- _What you need to do_: Using the records below, output the stretch that opens with the line containing "by (subst σ2;" and closes with the line containing "split; intros ->.", exactly and including both lines, with nothing more.
====
(** [main] runs to completion from any memory, returns 0, gives back all
    the memory it used and appends [main_lines] to the output. *)
Lemma main_run σ :
  main σ = Some (0%Z, State (objs σ) (heap σ) (out σ ++ main_lines)).
Proof.
  destruct σ as [os0 h0 o0]. unfold main.
  (* Apple _1; *)
  rewrite bind_run. unfold alloca at 1. cbv beta iota.
  rewrite bind_run, Apple_default_run. cbv beta iota.
  set (σ0 := State os0 h0 o0).
  pose proof (pick_addr_fresh σ0) as Ha1. pose proof (pick_loc_fresh σ0) as Hl1.
  generalize dependent (pick_addr σ0). generalize dependent (pick_loc σ0).
  intros l1 Hl1 a1 Ha1. subst σ0. cbn [objs heap out] in *.
  (* Apple _2(_1); *)
  set (σ1 := State _ _ _).
  rewrite bind_run. unfold alloca at 1. cbv beta iota.
  rewrite bind_run, (Apple_copy_run _ a1 l1 (Cell "" 1))
    by (subst σ1; cbn [objs heap]; apply lookup_insert_eq).
  cbv beta iota.
  pose proof (pick_addr_fresh σ1) as Ha2. pose proof (pick_loc_fresh σ1) as Hl2.
  generalize dependent (pick_addr σ1). generalize dependent (pick_loc σ1).
  intros l2 Hl2 a2 Ha2. subst σ1. cbn [objs heap out str] in *.
  (* Apple _3 = _2; *)
  set (σ2 := State _ _ _).
  rewrite bind_run. unfold alloca at 1. cbv beta iota.
  rewrite bind_run, (Apple_copy_run _ a2 l2 (Cell "" 1))
    by (subst σ2; cbn [objs heap]; apply lookup_insert_eq).
  cbv beta iota.
  pose proof (pick_addr_fresh σ2) as Ha3. pose proof (pick_loc_fresh σ2) as Hl3.
  generalize dependent (pick_addr σ2). generalize dependent (pick_loc σ2).
  intros l3 Hl3 a3 Ha3. subst σ2. cbn [objs heap out str] in *.
  (* cout << "test func parameter" << endl; *)
  rewrite bind_run, print_run. cbv beta iota. cbn [objs heap out].
  (* func(_1); r_func(_1); p_func(&_1); *)
  assert (a3 ≠ a1 ∧ a2 ≠ a1 ∧ l3 ≠ l1 ∧ l2 ≠ l1) as (? & ? & ? & ?).
  { repeat split; intros ->.
    - rewrite lookup_insert_ne, lookup_insert_eq in Ha3; [done|].
      intros ->. by rewrite lookup_insert_eq in Ha2.
    - by rewrite lookup_insert_eq in Ha2.
    - rewrite lookup_insert_ne, lookup_insert_eq in Hl3; [done|].
      intros ->. by rewrite lookup_insert_eq in Hl2.
    - by rewrite lookup_insert_eq in Hl2. }
  rewrite bind_run, (call_func_run a1 l1 (Cell "" 1))
    by (cbn [objs heap]; by rewrite !lookup_insert_ne, lookup_insert_eq by done).
  cbv beta iota. cbn [objs heap out].
  rewrite bind_run. unfold r_func. rewrite print_run. cbv beta iota. cbn [objs heap out].
  rewrite bind_run. unfold p_func. rewrite print_run. cbv beta iota. cbn [objs heap out].
  (* return 0; *)
  rewrite bind_run, destroy_fresh by done. cbv beta iota.
  rewrite bind_run, destroy_fresh by done. cbv beta iota.
  rewrite bind_run, destroy_fresh by done. cbv beta iota.
  unfold main_lines. rewrite <- !app_assoc. reflexivity.
Qed.

End runs.

(** ** Preservation of the class invariant *)

Section invariant.
Implicit Types (σ : state) (a this : positive) (l : positive) (c : cell).

Lemma inv_spec σ :
  inv σ ↔
  (∀ a o, objs σ !! a = Some o →
          ∃ l c, name o = Some l ∧ heap σ !! l = Some c ∧ use_count c = 1) ∧
  (∀ a b oa ob, objs σ !! a = Some oa → objs σ !! b = Some ob →
                name oa = name ob → a = b).
Proof.
  unfold inv. rewrite !map_Forall_lookup. split.
  - intros [Hown Hsep]. split.
    + intros a o Ha. specialize (Hown a o Ha). unfold owns in Hown.
      destruct (name o) as [l|]; [|done].
      destruct (heap σ !! l) as [c|] eqn:Hc; [|done]. by exists l, c.
    + intros a b oa ob Ha Hb. specialize (Hsep a oa Ha).
      rewrite map_Forall_lookup in Hsep. by apply Hsep.
  - intros [Hown Hsep]. split.
    + intros a o Ha. destruct (Hown a o Ha) as (l & c & Hn & Hc & Hu).
      unfold owns. by rewrite Hn, Hc.
    + intros a oa Ha. rewrite map_Forall_lookup. intros b ob Hb. by apply Hsep.
Qed.

(** A live instance of a state that satisfies the invariant has a
    payload. *)
Lemma inv_live σ a :
  inv σ → is_Some (objs σ !! a) →
  ∃ l c, objs σ !! a = Some (MkApple (Some l)) ∧ heap σ !! l = Some c ∧
         use_count c = 1.
Proof.
  intros [Hown _]%inv_spec [[p] Ha].
  destruct (Hown a _ Ha) as (l & c & Hn & Hc & Hu). simpl in Hn. subst p.
  by exists l, c.
Qed.

Lemma inv_empty h o : inv (State ∅ h o).
Proof. apply inv_spec. split; intros *; cbn [objs]; by rewrite lookup_empty. Qed.

(** An instance constructed with a newly allocated payload. *)
Lemma inv_construct σ a l s o :
  inv σ → heap σ !! l = None →
  inv (State (<[a := MkApple (Some l)]> (objs σ)) (<[l := Cell s 1]> (heap σ)) o).
Proof.
  intros [Hown Hsep]%inv_spec Hl. apply inv_spec. cbn [objs heap]. split.
  - intros b ob [[-> <-]|[Hne Hb]]%lookup_insert_Some.
    + exists l, (Cell s 1). by rewrite lookup_insert_eq.
    + destruct (Hown b ob Hb) as (l' & c & Hn & Hc & Hu).
      exists l', c. rewrite lookup_insert_ne; [done|]. intros ->. congruence.
  - intros b b' ob ob' [[-> <-]|[Hne Hb]]%lookup_insert_Some
                       [[-> <-]|[Hne' Hb']]%lookup_insert_Some Hn; simpl in Hn.
    + done.
    + destruct (Hown b' ob' Hb') as (l' & c & Hn' & Hc & Hu). congruence.
    + destruct (Hown b ob Hb) as (l' & c & Hn' & Hc & Hu). congruence.
    + by apply (Hsep b b' ob ob').
Qed.

(** An instance destroyed, its payload released. *)
Lemma inv_destroy σ a l c o :
  inv σ → objs σ !! a = Some (MkApple (Some l)) → heap σ !! l = Some c →
  inv (State (delete a (objs σ)) (drop_ref l c (heap σ)) o).
Proof.
  intros [Hown Hsep]%inv_spec Ha Hl. apply inv_spec. cbn [objs heap]. split.
  - intros b ob [Hne Hb]%lookup_delete_Some.
    destruct (Hown b ob Hb) as (l' & c' & Hn & Hc & Hu).
    exists l', c'. split; [done|]. split; [|done].
    assert (l ≠ l') as Hll.
    { intros ->. apply Hne. apply (Hsep a b _ ob Ha Hb). by rewrite Hn. }
    unfold drop_ref. destruct (decide (use_count c ≤ 1)).
    + by rewrite lookup_delete_ne.
    + by rewrite lookup_insert_ne.
  - intros b b' ob ob' [_ Hb]%lookup_delete_Some [_ Hb']%lookup_delete_Some.
    by apply Hsep.
Qed.

(** An instance assigned a newly allocated payload, its previous one
    released. *)
Lemma inv_assign σ this lo co l s o :
  inv σ → objs σ !! this = Some (MkApple (Some lo)) → heap σ !! lo = Some co →
  heap σ !! l = None →
  inv (State (<[this := MkApple (Some l)]> (objs σ))
             (drop_ref lo co (<[l := Cell s 1]> (heap σ))) o).
Proof.
  intros Hinv Hthis Hlo Hl.
  pose proof (inv_destroy σ this lo co o Hinv Hthis Hlo) as Hd.
  assert (lo ≠ l) as Hne by (intros ->; congruence).
  apply (inv_construct _ this l s o) in Hd; cbn [objs heap] in *.
  - rewrite insert_delete_eq in Hd.
    replace (drop_ref lo co (<[l:=Cell s 1]> (heap σ)))
      with (<[l:=Cell s 1]> (drop_ref lo co (heap σ))); [done|].
    unfold drop_ref. destruct (decide (use_count co ≤ 1)).
    + by rewrite delete_insert_ne.
    + by rewrite insert_insert_ne.
  - unfold drop_ref. destruct (decide (use_count co ≤ 1)).
    + by rewrite lookup_delete_ne.
    + by rewrite lookup_insert_ne.
Qed.

(** The invariant does not speak about the output. *)
Lemma inv_out σ o : inv σ → inv (State (objs σ) (heap σ) o).
Proof. intros Hinv. exact Hinv. Qed.

End invariant.

(** ** What each operation does to the instances *)

Section effects.
Context `{Allocator}.
Implicit Types (σ : state) (a this : positive) (l : positive) (c : cell).

Lemma drop_ref_lookup_ne l l' c (h : gmap positive cell) :
  l ≠ l' → drop_ref l c h !! l' = h !! l'.
Proof.
  intros Hne. unfold drop_ref. destruct (decide (use_count c ≤ 1)).
  - by rewrite lookup_delete_ne.
  - by rewrite lookup_insert_ne.
Qed.


Lemma inv_payload σ a : inv σ → is_Some (objs σ !! a) → is_Some (payload σ a).
Proof.
  intros Hinv Ha. destruct (inv_live σ a Hinv Ha) as (l & c & Hl & Hc & _).
  exists (str c). apply payload_Some. by exists l, c.
Qed.

(** The state after a constructor has run: the new instance holds the
    content [s] at the location [l], which was not in use before. *)
Lemma constructed_payload σ this l s o :
  payload (State (<[this := MkApple (Some l)]> (objs σ))
                 (<[l := Cell s 1]> (heap σ)) o) this = Some s.
Proof.
  apply payload_Some. exists l, (Cell s 1). cbn [objs heap].
  by rewrite !lookup_insert_eq.
Qed.

Lemma constructed_other σ this a l la ca s o :
  this ≠ a →
  objs σ !! a = Some (MkApple (Some la)) → heap σ !! la = Some ca →
  heap σ !! l = None →
  payload (State (<[this := MkApple (Some l)]> (objs σ))
                 (<[l := Cell s 1]> (heap σ)) o) a = Some (str ca).
Proof.
  intros Hne Ha Hla Hl. apply payload_Some. exists la, ca. cbn [objs heap].
  rewrite !lookup_insert_ne; [done| |done]. intros ->. congruence.
Qed.

Lemma Apple_assign_effect σ this a s :
  payload σ a = Some s → is_Some (payload σ this) →
  ∃ lo co σ',
    objs σ !! this = Some (MkApple (Some lo)) ∧ heap σ !! lo = Some co ∧
    σ' = State (<[this := MkApple (Some (pick_loc σ))]> (objs σ))
               (drop_ref lo co (<[pick_loc σ := Cell s 1]> (heap σ)))
               (out σ ++ ["operator="]) ∧
    Apple_assign this a σ = Some (this, σ') ∧
    payload σ' this = Some s.
Proof.
  intros (l & c & Ha & Hc & <-)%payload_Some [s' (lo & co & Hthis & Hco & _)%payload_Some].
  exists lo, co. eexists. do 3 (split; [done|]). split.
  - by apply (Apple_assign_run this a l c lo co).
  - apply payload_Some. exists (pick_loc σ), (Cell (str c) 1). cbn [objs heap].
    rewrite lookup_insert_eq, drop_ref_lookup_ne, lookup_insert_eq; [done|].
    intros ->. by rewrite pick_loc_fresh in Hco.
Qed.

Lemma Apple_assign_inv σ this a :
  inv σ → is_Some (objs σ !! a) → is_Some (objs σ !! this) →
  ∃ σ', Apple_assign this a σ = Some (this, σ') ∧ inv σ' ∧
        objs σ' = <[this := MkApple (Some (pick_loc σ))]> (objs σ) ∧
        out σ' = out σ ++ ["operator="] ∧
        payload σ' this = payload σ a.
Proof.
  intros Hinv Ha Hthis.
  destruct (inv_payload σ a Hinv Ha) as [s Hs].
  destruct (Apple_assign_effect σ this a s Hs (inv_payload σ this Hinv Hthis))
    as (lo & co & σ1 & Hlo & Hco & -> & Hrun & Hp).
  eexists. split; [exact Hrun|]. split; [|by rewrite Hs].
  apply inv_assign; auto using pick_loc_fresh.
Qed.

End effects.

(** ** The special member functions *)

(** C6: every default construction runs to completion, logs exactly the one
    line "default constructor", and leaves an instance whose payload is an
    empty string at a location that was not in use before, owned by that
    instance alone. *)
Theorem default_construction `{Allocator} (σ : state) (this : positive) :
  ∃ l σ',
    Apple_default this σ = Some ((), σ') ∧
    out σ' = out σ ++ ["default constructor"] ∧
    heap σ !! l = None ∧
    payload_loc σ' this = Some l ∧
    heap σ' !! l = Some (Cell "" 1) ∧
    payload σ' this = Some "".
Proof.
  exists (pick_loc σ). eexists. split; [apply Apple_default_run|].
  cbn [out objs heap]. split; [done|]. split; [apply pick_loc_fresh|].
  split; [|split].
  - apply payload_loc_Some. cbn [objs]. apply lookup_insert_eq.
  - apply lookup_insert_eq.
  - apply constructed_payload.
Qed.

(** C4: copy-constructing a new instance [B] from a live instance [A] logs
    exactly the one line "copy constructor"; [B]'s payload has the content
    [A]'s payload had, [A] keeps its payload, and [B]'s payload lives at a
    location that was not in use before, so it is not the one of [A]. *)
Theorem copy_construction `{Allocator} (σ : state) (A B : positive) (s : string) :
  payload σ A = Some s →
  objs σ !! B = None →
  ∃ l l' σ',
    payload_loc σ A = Some l ∧
    Apple_copy B A σ = Some ((), σ') ∧
    out σ' = out σ ++ ["copy constructor"] ∧
    payload σ' B = Some s ∧
    payload σ' A = Some s ∧
    heap σ !! l' = None ∧
    payload_loc σ' B = Some l' ∧
    payload_loc σ' A = Some l ∧
    l' ≠ l.
Proof.
  intros (l & c & HA & Hc & <-)%payload_Some HB.
  assert (B ≠ A) as Hne by (intros ->; congruence).
  exists l, (pick_loc σ). eexists.
  split; [by apply payload_loc_Some|].
  split; [by apply (Apple_copy_run B A l c)|].
  cbn [out]. split; [done|].
  split; [apply constructed_payload|].
  split; [by apply (constructed_other σ B A _ l c); auto using pick_loc_fresh|].
  split; [apply pick_loc_fresh|].
  split; [|split].
  - apply payload_loc_Some. cbn [objs]. apply lookup_insert_eq.
  - apply payload_loc_Some. cbn [objs]. by rewrite lookup_insert_ne.
  - by apply (pick_loc_ne σ l c).
Qed.

Lemma copy_construction_witness :
  payload basket 1%positive = Some "fuji" ∧
  objs basket !! 4%positive = None ∧
  ∃ l l' σ',
    payload_loc basket 1%positive = Some l ∧
    @Apple_copy first_free 4%positive 1%positive basket = Some ((), σ') ∧
    out σ' = out basket ++ ["copy constructor"] ∧
    payload σ' 4%positive = Some "fuji" ∧
    payload σ' 1%positive = Some "fuji" ∧
    heap basket !! l' = None ∧
    payload_loc σ' 4%positive = Some l' ∧
    payload_loc σ' 1%positive = Some l ∧
    l' ≠ l.
Proof.
  split; [reflexivity|]. split; [reflexivity|].
  apply (@copy_construction first_free basket 1%positive 4%positive "fuji");
    reflexivity.
Defined.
====
- _Expected output_:
    by (subst σ2; cbn [objs heap]; apply lookup_insert_eq).
  cbv beta iota.
  pose proof (pick_addr_fresh σ2) as Ha3. pose proof (pick_loc_fresh σ2) as Hl3.
  generalize dependent (pick_addr σ2). generalize dependent (pick_loc σ2).
  intros l3 Hl3 a3 Ha3. subst σ2. cbn [objs heap out str] in *.
  (* cout << "test func parameter" << endl; *)
  rewrite bind_run, print_run. cbv beta iota. cbn [objs heap out].
  (* func(_1); r_func(_1); p_func(&_1); *)
  assert (a3 ≠ a1 ∧ a2 ≠ a1 ∧ l3 ≠ l1 ∧ l2 ≠ l1) as (? & ? & ? & ?).
  { repeat split; intros ->.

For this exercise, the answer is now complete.